◆ Task: Find how many lines in the data below include the word "ECMAScript", then write only that number.

Saved entries:
──────────
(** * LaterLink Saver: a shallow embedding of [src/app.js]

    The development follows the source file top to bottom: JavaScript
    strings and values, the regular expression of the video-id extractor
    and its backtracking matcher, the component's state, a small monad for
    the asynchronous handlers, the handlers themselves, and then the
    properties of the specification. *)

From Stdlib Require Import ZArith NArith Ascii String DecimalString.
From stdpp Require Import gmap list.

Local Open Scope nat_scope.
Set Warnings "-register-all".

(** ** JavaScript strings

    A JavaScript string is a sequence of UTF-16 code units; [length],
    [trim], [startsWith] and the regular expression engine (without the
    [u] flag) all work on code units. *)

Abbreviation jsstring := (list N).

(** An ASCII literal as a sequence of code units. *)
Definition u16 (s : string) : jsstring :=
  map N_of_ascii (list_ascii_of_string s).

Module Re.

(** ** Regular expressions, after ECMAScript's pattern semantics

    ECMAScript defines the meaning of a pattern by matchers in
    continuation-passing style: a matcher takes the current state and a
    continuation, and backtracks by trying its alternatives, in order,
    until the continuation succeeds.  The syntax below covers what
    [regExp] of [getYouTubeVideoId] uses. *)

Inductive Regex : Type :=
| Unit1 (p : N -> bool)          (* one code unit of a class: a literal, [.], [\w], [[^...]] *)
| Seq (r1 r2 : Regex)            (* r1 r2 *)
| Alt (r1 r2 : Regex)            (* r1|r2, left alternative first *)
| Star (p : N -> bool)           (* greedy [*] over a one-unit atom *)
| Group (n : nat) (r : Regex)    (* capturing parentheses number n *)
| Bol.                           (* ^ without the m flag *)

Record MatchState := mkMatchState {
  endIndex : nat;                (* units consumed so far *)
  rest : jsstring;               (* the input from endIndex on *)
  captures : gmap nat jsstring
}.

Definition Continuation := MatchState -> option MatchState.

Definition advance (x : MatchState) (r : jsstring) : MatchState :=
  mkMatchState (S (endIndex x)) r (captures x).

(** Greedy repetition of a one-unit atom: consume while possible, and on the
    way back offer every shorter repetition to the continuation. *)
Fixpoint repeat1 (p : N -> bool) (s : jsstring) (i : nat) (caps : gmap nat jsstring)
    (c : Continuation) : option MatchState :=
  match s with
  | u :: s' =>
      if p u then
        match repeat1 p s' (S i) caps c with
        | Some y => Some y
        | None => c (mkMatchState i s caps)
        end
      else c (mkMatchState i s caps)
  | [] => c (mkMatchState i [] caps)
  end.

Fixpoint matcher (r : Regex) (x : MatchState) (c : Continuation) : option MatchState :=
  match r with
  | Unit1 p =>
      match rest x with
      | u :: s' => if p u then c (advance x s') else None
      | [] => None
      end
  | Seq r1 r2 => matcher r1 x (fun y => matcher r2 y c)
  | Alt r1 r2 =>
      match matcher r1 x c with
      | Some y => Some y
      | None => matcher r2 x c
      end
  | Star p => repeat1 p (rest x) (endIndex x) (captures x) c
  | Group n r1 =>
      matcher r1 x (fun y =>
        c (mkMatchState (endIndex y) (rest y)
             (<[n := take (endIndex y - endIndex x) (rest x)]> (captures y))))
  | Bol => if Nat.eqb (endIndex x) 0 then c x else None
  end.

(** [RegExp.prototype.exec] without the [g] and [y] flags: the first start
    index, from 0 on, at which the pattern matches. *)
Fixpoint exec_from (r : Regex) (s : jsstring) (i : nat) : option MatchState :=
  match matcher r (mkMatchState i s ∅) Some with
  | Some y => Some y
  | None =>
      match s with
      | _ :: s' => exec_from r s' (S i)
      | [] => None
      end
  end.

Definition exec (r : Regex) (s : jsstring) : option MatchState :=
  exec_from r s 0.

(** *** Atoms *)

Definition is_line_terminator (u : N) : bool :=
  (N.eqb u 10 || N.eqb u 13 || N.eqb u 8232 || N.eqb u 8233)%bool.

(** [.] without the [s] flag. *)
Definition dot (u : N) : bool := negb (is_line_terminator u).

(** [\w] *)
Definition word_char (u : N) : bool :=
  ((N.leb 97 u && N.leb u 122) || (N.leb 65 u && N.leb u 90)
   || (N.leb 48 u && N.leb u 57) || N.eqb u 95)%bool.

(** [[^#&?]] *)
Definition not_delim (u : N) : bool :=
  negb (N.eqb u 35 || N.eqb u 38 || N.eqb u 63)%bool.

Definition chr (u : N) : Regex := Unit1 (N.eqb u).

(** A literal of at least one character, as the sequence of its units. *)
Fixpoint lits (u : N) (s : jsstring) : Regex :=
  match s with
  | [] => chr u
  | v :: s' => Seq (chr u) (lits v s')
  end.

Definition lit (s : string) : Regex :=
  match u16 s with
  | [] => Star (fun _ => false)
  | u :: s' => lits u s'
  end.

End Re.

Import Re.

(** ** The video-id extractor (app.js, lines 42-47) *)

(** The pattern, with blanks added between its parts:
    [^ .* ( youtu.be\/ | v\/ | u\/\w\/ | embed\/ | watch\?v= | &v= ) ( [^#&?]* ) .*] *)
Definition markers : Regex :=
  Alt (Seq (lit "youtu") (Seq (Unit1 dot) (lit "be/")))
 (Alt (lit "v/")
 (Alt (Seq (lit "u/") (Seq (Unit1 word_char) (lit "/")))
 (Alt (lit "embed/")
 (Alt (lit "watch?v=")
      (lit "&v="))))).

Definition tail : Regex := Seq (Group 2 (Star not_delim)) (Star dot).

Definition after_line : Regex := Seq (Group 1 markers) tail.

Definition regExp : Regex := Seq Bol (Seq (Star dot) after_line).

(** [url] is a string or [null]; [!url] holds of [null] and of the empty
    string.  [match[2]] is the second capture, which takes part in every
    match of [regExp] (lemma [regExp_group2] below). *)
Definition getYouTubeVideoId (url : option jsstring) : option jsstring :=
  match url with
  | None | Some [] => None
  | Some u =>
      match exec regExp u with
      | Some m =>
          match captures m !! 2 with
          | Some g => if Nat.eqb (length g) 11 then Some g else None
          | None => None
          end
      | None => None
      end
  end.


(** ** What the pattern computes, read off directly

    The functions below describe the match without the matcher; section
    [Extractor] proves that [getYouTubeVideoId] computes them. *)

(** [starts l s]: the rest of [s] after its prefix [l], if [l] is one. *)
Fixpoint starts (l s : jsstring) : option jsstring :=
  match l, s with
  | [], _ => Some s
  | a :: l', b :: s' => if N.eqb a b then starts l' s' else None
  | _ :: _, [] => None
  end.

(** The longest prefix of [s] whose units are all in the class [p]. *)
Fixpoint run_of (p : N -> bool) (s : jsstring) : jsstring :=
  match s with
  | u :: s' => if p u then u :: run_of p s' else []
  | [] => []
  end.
──────────
◆ Answer box: 2